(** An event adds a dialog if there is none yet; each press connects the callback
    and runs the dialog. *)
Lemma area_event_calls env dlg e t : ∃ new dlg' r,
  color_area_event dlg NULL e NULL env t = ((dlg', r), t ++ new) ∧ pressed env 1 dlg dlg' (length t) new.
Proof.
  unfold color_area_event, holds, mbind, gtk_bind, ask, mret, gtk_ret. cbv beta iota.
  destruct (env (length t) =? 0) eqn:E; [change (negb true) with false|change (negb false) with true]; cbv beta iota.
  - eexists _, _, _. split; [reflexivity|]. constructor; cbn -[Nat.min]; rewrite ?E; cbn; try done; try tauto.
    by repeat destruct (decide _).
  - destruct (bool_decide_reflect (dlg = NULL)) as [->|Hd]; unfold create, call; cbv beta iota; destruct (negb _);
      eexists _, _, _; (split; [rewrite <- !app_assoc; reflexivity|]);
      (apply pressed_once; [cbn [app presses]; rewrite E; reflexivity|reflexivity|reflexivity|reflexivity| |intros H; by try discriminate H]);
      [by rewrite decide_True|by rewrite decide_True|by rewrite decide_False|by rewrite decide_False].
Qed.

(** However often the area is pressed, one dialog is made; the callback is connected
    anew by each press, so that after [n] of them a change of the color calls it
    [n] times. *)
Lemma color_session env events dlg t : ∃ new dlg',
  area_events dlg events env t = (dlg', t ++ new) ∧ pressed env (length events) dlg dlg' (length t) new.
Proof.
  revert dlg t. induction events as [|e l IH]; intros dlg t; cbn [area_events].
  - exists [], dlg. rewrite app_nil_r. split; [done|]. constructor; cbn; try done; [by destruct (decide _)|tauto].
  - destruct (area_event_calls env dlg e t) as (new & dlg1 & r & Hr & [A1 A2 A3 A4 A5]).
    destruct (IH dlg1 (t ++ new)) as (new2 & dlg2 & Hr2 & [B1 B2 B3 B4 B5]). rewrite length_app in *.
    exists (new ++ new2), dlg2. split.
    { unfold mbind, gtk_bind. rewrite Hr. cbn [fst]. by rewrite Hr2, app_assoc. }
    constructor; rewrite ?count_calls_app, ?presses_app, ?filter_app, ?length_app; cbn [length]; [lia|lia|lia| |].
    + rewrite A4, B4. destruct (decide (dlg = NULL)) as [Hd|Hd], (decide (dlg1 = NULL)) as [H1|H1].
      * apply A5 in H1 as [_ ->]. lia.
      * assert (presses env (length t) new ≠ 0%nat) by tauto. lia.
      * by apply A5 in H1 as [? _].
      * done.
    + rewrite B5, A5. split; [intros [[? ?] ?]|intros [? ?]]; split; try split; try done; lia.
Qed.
--*--
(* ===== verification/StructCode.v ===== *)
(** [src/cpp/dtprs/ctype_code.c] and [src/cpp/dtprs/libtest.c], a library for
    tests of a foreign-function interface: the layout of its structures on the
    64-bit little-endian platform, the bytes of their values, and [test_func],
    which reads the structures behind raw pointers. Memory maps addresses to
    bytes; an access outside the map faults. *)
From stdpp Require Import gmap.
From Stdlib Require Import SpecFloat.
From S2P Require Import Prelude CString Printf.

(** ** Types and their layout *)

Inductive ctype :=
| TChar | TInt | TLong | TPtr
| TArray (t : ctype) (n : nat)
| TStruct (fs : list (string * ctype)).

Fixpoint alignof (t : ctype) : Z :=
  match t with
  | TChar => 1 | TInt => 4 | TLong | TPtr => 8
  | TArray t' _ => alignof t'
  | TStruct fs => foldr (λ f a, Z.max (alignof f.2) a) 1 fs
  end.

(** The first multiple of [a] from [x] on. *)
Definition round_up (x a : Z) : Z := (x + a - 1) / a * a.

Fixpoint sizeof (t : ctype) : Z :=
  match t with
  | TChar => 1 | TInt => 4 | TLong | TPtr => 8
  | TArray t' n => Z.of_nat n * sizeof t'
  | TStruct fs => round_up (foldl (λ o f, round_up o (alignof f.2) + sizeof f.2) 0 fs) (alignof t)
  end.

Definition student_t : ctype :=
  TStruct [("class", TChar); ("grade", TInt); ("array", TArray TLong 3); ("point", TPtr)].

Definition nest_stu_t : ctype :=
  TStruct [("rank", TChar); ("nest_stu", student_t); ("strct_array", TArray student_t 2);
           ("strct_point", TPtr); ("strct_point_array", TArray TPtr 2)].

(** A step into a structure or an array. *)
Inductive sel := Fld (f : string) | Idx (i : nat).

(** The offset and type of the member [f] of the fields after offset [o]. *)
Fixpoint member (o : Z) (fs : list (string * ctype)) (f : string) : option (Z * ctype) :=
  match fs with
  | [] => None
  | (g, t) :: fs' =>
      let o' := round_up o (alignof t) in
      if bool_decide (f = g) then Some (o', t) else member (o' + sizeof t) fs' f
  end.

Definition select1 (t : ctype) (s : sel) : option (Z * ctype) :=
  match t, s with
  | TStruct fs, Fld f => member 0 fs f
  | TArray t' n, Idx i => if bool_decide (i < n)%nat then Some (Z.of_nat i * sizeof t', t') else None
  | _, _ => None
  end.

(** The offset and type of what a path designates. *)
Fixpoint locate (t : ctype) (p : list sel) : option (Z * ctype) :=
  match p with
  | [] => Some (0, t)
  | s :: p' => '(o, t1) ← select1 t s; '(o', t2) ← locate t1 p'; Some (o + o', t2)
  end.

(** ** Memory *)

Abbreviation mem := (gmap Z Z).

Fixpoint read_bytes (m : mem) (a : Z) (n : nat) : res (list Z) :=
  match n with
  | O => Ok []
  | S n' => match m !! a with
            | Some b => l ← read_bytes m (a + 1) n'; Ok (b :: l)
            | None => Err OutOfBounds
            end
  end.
--*--
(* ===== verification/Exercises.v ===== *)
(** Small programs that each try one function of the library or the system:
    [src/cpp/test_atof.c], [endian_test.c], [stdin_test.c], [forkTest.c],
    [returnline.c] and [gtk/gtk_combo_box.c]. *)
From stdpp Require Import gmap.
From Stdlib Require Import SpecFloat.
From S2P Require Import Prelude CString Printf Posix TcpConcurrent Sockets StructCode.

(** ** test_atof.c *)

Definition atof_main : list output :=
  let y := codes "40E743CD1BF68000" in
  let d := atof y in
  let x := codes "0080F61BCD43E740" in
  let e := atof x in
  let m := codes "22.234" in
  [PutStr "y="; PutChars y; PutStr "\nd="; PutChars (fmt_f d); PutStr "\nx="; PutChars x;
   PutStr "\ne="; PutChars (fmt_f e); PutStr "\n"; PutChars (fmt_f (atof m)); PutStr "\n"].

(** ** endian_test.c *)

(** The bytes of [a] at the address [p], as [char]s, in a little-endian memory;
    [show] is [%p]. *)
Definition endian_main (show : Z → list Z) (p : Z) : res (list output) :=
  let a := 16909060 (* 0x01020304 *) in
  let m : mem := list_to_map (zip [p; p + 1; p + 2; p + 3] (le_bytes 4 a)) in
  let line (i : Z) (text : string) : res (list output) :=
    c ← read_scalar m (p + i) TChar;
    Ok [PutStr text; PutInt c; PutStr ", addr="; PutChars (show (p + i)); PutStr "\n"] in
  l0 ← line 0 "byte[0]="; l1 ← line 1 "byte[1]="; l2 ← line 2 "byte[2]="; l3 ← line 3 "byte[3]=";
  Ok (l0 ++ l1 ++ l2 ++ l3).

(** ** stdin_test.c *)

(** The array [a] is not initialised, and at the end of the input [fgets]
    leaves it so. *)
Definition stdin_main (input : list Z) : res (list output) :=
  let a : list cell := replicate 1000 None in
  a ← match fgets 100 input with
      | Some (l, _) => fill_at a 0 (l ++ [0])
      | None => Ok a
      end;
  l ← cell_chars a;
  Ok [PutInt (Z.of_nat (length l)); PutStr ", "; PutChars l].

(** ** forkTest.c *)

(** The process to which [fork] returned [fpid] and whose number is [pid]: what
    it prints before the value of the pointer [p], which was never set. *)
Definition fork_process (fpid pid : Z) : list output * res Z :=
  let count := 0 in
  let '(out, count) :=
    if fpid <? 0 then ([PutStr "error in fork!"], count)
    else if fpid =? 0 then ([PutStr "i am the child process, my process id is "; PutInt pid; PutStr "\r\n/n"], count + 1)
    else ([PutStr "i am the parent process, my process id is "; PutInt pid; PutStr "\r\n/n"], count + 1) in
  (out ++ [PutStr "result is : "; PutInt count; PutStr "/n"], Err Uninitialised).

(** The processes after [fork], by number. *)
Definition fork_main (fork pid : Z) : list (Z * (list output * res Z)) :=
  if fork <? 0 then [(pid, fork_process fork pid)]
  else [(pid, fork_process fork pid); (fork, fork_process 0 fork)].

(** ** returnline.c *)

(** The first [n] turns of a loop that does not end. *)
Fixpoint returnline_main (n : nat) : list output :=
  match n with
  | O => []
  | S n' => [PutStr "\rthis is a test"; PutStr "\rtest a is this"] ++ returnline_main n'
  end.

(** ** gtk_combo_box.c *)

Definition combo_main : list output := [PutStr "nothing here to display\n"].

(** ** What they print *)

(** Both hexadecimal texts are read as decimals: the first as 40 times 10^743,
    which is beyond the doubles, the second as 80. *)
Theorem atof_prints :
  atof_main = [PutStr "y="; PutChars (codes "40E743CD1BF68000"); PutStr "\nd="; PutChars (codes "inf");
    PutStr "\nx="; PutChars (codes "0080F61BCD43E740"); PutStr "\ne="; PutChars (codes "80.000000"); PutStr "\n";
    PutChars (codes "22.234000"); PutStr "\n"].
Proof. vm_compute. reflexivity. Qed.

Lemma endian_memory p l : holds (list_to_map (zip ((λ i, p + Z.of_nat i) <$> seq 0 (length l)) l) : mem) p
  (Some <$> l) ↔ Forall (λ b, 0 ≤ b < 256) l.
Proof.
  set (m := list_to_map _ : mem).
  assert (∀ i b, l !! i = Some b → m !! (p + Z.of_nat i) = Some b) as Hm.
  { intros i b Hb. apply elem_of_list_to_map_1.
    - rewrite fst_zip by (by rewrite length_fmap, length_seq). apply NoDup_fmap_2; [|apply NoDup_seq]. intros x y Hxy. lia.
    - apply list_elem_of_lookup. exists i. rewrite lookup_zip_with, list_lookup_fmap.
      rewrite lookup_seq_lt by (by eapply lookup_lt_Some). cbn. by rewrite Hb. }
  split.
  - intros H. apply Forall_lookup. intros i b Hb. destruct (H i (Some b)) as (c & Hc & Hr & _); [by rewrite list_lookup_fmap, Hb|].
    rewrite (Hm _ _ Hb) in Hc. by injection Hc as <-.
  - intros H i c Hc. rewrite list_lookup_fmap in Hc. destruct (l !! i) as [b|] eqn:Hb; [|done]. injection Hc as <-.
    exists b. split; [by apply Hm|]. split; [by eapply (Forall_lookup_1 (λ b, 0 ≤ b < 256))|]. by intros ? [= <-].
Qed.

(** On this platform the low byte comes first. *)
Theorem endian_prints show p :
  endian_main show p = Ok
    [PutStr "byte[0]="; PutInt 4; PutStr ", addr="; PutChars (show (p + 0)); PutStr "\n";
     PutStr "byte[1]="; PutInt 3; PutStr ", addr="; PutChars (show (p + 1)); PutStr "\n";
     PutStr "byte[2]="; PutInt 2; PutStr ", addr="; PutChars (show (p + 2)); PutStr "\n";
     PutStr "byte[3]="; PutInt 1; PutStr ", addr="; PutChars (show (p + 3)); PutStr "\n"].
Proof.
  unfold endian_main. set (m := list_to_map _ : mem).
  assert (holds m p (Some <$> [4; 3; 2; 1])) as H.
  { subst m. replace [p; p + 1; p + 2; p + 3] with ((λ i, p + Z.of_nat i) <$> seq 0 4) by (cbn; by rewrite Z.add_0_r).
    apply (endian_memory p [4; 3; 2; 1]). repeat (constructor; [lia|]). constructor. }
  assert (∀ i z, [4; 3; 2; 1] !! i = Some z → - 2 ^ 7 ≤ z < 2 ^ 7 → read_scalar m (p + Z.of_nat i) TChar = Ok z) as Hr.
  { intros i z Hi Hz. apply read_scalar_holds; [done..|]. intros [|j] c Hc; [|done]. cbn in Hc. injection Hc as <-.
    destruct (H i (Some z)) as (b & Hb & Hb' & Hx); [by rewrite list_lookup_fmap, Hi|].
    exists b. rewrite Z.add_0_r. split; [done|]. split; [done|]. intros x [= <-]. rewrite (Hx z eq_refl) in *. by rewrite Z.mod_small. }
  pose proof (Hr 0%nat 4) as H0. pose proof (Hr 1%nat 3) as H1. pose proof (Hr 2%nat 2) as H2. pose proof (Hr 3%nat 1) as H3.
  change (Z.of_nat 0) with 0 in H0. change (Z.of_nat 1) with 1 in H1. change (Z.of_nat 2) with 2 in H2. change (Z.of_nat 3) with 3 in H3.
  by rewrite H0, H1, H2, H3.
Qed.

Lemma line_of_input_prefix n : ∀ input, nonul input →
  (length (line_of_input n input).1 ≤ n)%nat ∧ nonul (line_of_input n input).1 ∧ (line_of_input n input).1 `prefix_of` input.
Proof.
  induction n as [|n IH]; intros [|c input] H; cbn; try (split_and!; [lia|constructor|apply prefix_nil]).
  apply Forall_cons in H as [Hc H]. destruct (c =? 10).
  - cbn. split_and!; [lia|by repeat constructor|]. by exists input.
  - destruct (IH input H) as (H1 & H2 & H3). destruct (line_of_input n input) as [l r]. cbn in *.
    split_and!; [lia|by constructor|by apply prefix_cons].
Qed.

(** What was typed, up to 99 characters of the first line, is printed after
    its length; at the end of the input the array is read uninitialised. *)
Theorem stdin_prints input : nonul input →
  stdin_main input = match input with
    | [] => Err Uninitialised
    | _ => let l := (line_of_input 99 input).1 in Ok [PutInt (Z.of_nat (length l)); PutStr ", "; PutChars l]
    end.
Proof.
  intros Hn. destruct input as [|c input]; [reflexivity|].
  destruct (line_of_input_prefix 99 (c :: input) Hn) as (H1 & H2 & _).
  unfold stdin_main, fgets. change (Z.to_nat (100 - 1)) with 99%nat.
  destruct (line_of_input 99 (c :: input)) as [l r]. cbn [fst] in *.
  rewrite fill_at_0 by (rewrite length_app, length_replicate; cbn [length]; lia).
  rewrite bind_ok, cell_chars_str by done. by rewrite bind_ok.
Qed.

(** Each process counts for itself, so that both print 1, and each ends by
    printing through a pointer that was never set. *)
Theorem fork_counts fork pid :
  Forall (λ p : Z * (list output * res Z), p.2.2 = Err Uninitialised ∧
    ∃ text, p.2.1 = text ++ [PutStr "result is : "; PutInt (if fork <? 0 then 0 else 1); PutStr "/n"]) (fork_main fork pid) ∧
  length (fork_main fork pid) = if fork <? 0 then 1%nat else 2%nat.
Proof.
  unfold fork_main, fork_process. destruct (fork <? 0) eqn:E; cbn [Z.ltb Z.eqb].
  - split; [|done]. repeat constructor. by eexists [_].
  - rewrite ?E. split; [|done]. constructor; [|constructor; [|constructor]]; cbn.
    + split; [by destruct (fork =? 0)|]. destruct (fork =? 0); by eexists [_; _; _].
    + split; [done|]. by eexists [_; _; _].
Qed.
--*--
| About this exercise |
Please copy the lines in the records above between the one holding "Hb. apply elem_of_list_to_map_1." and the one holding "Hc. injection Hc as <-.", inclusive, exactly and with no other line.

| Solution below |
  { intros i b Hb. apply elem_of_list_to_map_1.
    - rewrite fst_zip by (by rewrite length_fmap, length_seq). apply NoDup_fmap_2; [|apply NoDup_seq]. intros x y Hxy. lia.
    - apply list_elem_of_lookup. exists i. rewrite lookup_zip_with, list_lookup_fmap.
      rewrite lookup_seq_lt by (by eapply lookup_lt_Some). cbn. by rewrite Hb. }
  split.
  - intros H. apply Forall_lookup. intros i b Hb. destruct (H i (Some b)) as (c & Hc & Hr & _); [by rewrite list_lookup_fmap, Hb|].
    rewrite (Hm _ _ Hb) in Hc. by injection Hc as <-.
  - intros H i c Hc. rewrite list_lookup_fmap in Hc. destruct (l !! i) as [b|] eqn:Hb; [|done]. injection Hc as <-.
    exists b. split; [by apply Hm|]. split; [by eapply (Forall_lookup_1 (λ b, 0 ≤ b < 256))|]. by intros ? [= <-].
Qed.

(** On this platform the low byte comes first. *)
Theorem endian_prints show p :
  endian_main show p = Ok
    [PutStr "byte[0]="; PutInt 4; PutStr ", addr="; PutChars (show (p + 0)); PutStr "\n";
     PutStr "byte[1]="; PutInt 3; PutStr ", addr="; PutChars (show (p + 1)); PutStr "\n";
     PutStr "byte[2]="; PutInt 2; PutStr ", addr="; PutChars (show (p + 2)); PutStr "\n";
     PutStr "byte[3]="; PutInt 1; PutStr ", addr="; PutChars (show (p + 3)); PutStr "\n"].
Proof.
  unfold endian_main. set (m := list_to_map _ : mem).
  assert (holds m p (Some <$> [4; 3; 2; 1])) as H.
  { subst m. replace [p; p + 1; p + 2; p + 3] with ((λ i, p + Z.of_nat i) <$> seq 0 4) by (cbn; by rewrite Z.add_0_r).
    apply (endian_memory p [4; 3; 2; 1]). repeat (constructor; [lia|]). constructor. }
  assert (∀ i z, [4; 3; 2; 1] !! i = Some z → - 2 ^ 7 ≤ z < 2 ^ 7 → read_scalar m (p + Z.of_nat i) TChar = Ok z) as Hr.
  { intros i z Hi Hz. apply read_scalar_holds; [done..|]. intros [|j] c Hc; [|done]. cbn in Hc. injection Hc as <-.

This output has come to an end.